The Most Beautiful Night in the World (Sekai de Ichiban Utsukushii Yoru)

The Most Beautiful Night in the World (Sekai de Ichiban Utsukushii Yoru)

The Most Beautiful Night in the World (Sekai de Ichiban Utsukushii Yoru) (2008, Director: Daisuke Tengan): Thanks to the good folks at the J-Films Powwow blog, I wound up with a free ticket to this film, screening as part of the New York Asian Film Festival. It was the perfect end to a four-day trip to the city, and a great way to spend three hours inside on another sweltering hot day. Daisuke Tengan is the son of legendary director Shohei Imamura and is well-known as the writer of such classic films as Takashi Miike’s Audition (1999), as well as his father’s films Warm Water Under a Red Bridge (2001) and The Eel (1997). This film just opened in Japan in late May, and this screening was the second at NYAFF, where it was making its international premiere.

Starting with an animated prologue, the film quickly takes this sense of whimsy and adds layers and layers of mystery, creepiness, humour and sex until it climaxes (sorry!) in a huge orgy scene that scandalized the Japanese press. The mystery involves a small village with the highest birth rate in Japan. Our 14-year old narrator takes us back to a time before her birth when a journalist from Tokyo was exiled to work at the village newspaper as the result of a sex scandal. Since there’s no real news, he digs around trying to find out as much about the town’s eccentric inhabitants. He uncovers what he thinks is a murder conspiracy. The proprietress of the local bar is a mysterious and sexy woman whose fiancé and then husband both died under mysterious circumstances. Thinking he has an insurance scam artist in his sights, he pursues the story further but it’s nothing at all like he thought. Instead, by the end of the film, a sexual revolution has been launched by the eccentric inhabitants of this mysterious village.

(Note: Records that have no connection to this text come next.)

(* ===== verification/GroupBy.v ===== *)
(** * GroupBy: SQL's [GROUP BY] and its aggregates

    The groups of a list of rows under a key, in key order; sums over groups
    add up to the sum over the rows; the maximum of a column. *)

From S2P Require Import Prelude Compare.

Local Open Scope Z_scope.

(** NULL before everything else. *)
Definition cmp_option {A} (cmp : A → A → comparison) (x y : option A) : comparison :=
  match x, y with None, None => Eq | None, _ => Lt | _, None => Gt | Some a, Some b => cmp a b end.

#[export] Instance cmp_option_order {A} (cmp : A → A → comparison) : CmpOrder cmp → CmpOrder (cmp_option cmp).
Proof.
  intros H. split.
  - intros [x|] [y|]; cbn; try (split; congruence). rewrite (cmp_Eq cmp). split; congruence.
  - intros [x|] [y|]; cbn; try done. apply (cmp_flip cmp).
  - intros [x|] [y|] [z|]; cbn; try done. apply (cmp_Lt_trans cmp).
Qed.

Definition cmp_bool (x y : bool) : comparison :=
  match x, y with false, true => Lt | true, false => Gt | _, _ => Eq end.

#[export] Instance cmp_bool_order : CmpOrder cmp_bool.
Proof. split; [by intros [] []|by intros [] []|by intros [] [] []]. Qed.

#[export] Typeclasses Opaque cmp_option cmp_bool.

(** ** Aggregates *)

Definition zsum (l : list Z) : Z := foldr Z.add 0 l.

Lemma zsum_nil : zsum [] = 0.
Proof. reflexivity. Qed.

Lemma zsum_cons x l : zsum (x :: l) = x + zsum l.
Proof. reflexivity. Qed.

#[global] Arguments zsum : simpl never.

Lemma zsum_app l k : zsum (l ++ k) = zsum l + zsum k.
Proof. induction l as [|x l IH]; [done|]. rewrite <-app_comm_cons, !zsum_cons, IH. lia. Qed.

Lemma zsum_perm l k : l ≡ₚ k → zsum l = zsum k.
Proof. induction 1; rewrite ?zsum_cons; lia. Qed.

#[export] Instance zsum_Proper : Proper ((≡ₚ) ==> eq) zsum.
Proof. intros l k. apply zsum_perm. Qed.

Lemma zsum_const {A} (c : Z) (l : list A) : zsum ((λ _, c) <$> l) = c * Z.of_nat (length l).
Proof. induction l as [|x l IH]; [rewrite fmap_nil, zsum_nil; cbn; lia|]. rewrite fmap_cons, zsum_cons, IH. cbn [length]. lia. Qed.

(** [MAX] of a list that is not empty. *)
Definition zmax (l : list Z) : Z := match l with [] => 0 | x :: l => foldr Z.max x l end.

Definition str_max (x y : string) : string := match String.compare x y with Lt => y | _ => x end.
Definition text_max (l : list string) : string := foldr str_max "" l.

(** [SUM(CASE WHEN p THEN w ELSE 0 END)]. *)
Definition sum_when {A} (p : A → bool) (w : A → Z) (l : list A) : Z := zsum ((λ x, if p x then w x else 0) <$> l).

Lemma sum_when_filter {A} (p : A → bool) (l : list A) : sum_when p (λ _, 1) l = Z.of_nat (length (filter (λ x, p x = true) l)).
Proof. unfold sum_when. induction l as [|x l IH]; [done|]. rewrite fmap_cons, zsum_cons, IH, filter_cons. case_decide as Hp; [rewrite Hp; cbn [length]; lia|]. by destruct (p x). Qed.

(** ** Groups *)
Section groups.
Context {A K : Type} `{EqDecision K} (key : A → K).

Definition group (k : K) (l : list A) : list A := filter (λ x, key x = k) l.

Definition group_keys (cmp : K → K → comparison) `{!CmpOrder cmp} (l : list A) : list K := order_by id cmp (remove_dups (key <$> l)).

Lemma elem_of_group k l x : x ∈ group k l ↔ key x = k ∧ x ∈ l.
Proof. unfold group. by rewrite list_elem_of_filter. Qed.

Lemma group_keys_perm cmp `{!CmpOrder cmp} l : group_keys cmp l ≡ₚ remove_dups (key <$> l).
Proof. apply order_by_Permutation. Qed.

Lemma elem_of_group_keys cmp `{!CmpOrder cmp} l k : k ∈ group_keys cmp l ↔ ∃ x, x ∈ l ∧ key x = k.
Proof. rewrite group_keys_perm, elem_of_remove_dups, list_elem_of_fmap. naive_solver. Qed.

Lemma NoDup_group_keys cmp `{!CmpOrder cmp} l : NoDup (group_keys cmp l).
Proof. rewrite group_keys_perm. apply NoDup_remove_dups. Qed.

(** Over duplicate-free keys that cover the rows, group sums add up. *)
Lemma zsum_groups (ks : list K) (f : A → Z) l :
  NoDup ks → (∀ x, x ∈ l → key x ∈ ks) → zsum ((λ k, zsum (f <$> group k l)) <$> ks) = zsum (f <$> l).
Proof.
  intros Hnd. induction l as [|x l IH]; intros Hin.
  { clear. induction ks as [|k ks IH]; [done|]. by rewrite fmap_cons, zsum_cons, IH. }
  rewrite (fmap_cons f), zsum_cons, <-IH by (intros y Hy; apply Hin; by right).
  assert (key x ∈ ks) as Hx by (apply Hin; by left). clear IH Hin. induction Hnd as [|k ks Hk Hnd IH]; [by apply elem_of_nil in Hx|].
  rewrite !fmap_cons, !zsum_cons. apply elem_of_cons in Hx as [Hx|Hx].
  - assert ((λ k, zsum (f <$> group k (x :: l))) <$> ks = (λ k, zsum (f <$> group k l)) <$> ks) as ->.
    { apply list_fmap_ext. intros i k' Hk'. apply list_elem_of_lookup_2 in Hk'. unfold group. rewrite filter_cons_False; [done|]. congruence. }
    unfold group at 1. rewrite filter_cons_True by done. rewrite fmap_cons, zsum_cons. fold (group k l). lia.
  - unfold group at 1. rewrite filter_cons_False by congruence. rewrite (IH Hx). fold (group k l). lia.
Qed.
End groups.

(** Keys of rows with the same keys. *)
Lemma group_keys_same {A B K} `{EqDecision K} (f : A → K) (g : B → K) cmp `{!CmpOrder cmp} (l : list A) (k : list B) :
  (∀ x, x ∈ f <$> l ↔ x ∈ g <$> k) → group_keys f cmp l = group_keys g cmp k.
Proof.
  intros H. apply (sorted_unique id cmp); [apply (order_by_sorted id cmp); rewrite list_fmap_id; apply NoDup_remove_dups..|].
  rewrite !group_keys_perm. apply NoDup_Permutation; [apply NoDup_remove_dups..|]. intros x. rewrite !elem_of_remove_dups. apply H.
Qed.

(** A sum over some of the rows. *)
Lemma zsum_filter {A} (P : A → Prop) `{∀ x, Decision (P x)} (f : A → Z) (l : list A) :
  zsum (f <$> filter P l) = zsum ((λ x, if decide (P x) then f x else 0) <$> l).
Proof.
  induction l as [|x l IH]; [done|]. rewrite filter_cons, !fmap_cons, zsum_cons. case_decide; [by rewrite fmap_cons, zsum_cons, IH|].
  rewrite IH. lia.
Qed.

Director Tengan, even in this entertaining film, makes a political statement. Sex, he says, takes us back to our more primitive state, and destroys culture and civilization. But in light of what civilization and its representatives (politicians, clergy) have done to us, maybe that’s not such a bad thing at all. Railing at all political and religious creeds, he assures us “there is no promised future,” only the one we make for ourselves. Though orgies and wild sex might not seem politically subversive, consider, one character says, what would happen if everyone stopped what they were doing and just had sex for one night. We would have no war, no politics, no religion. Just love and passion and pleasure. It would be “the most beautiful night in the world.”

Yes, the sentiment is shallow and, as portrayed on screen, a little silly, but it’s heartfelt and actually kind of sexy and moving at the same time. And despite its running time (161 minutes), the film is never less than entertaining. Don’t make me come up with some lame joke about length here. Just see it, if you can.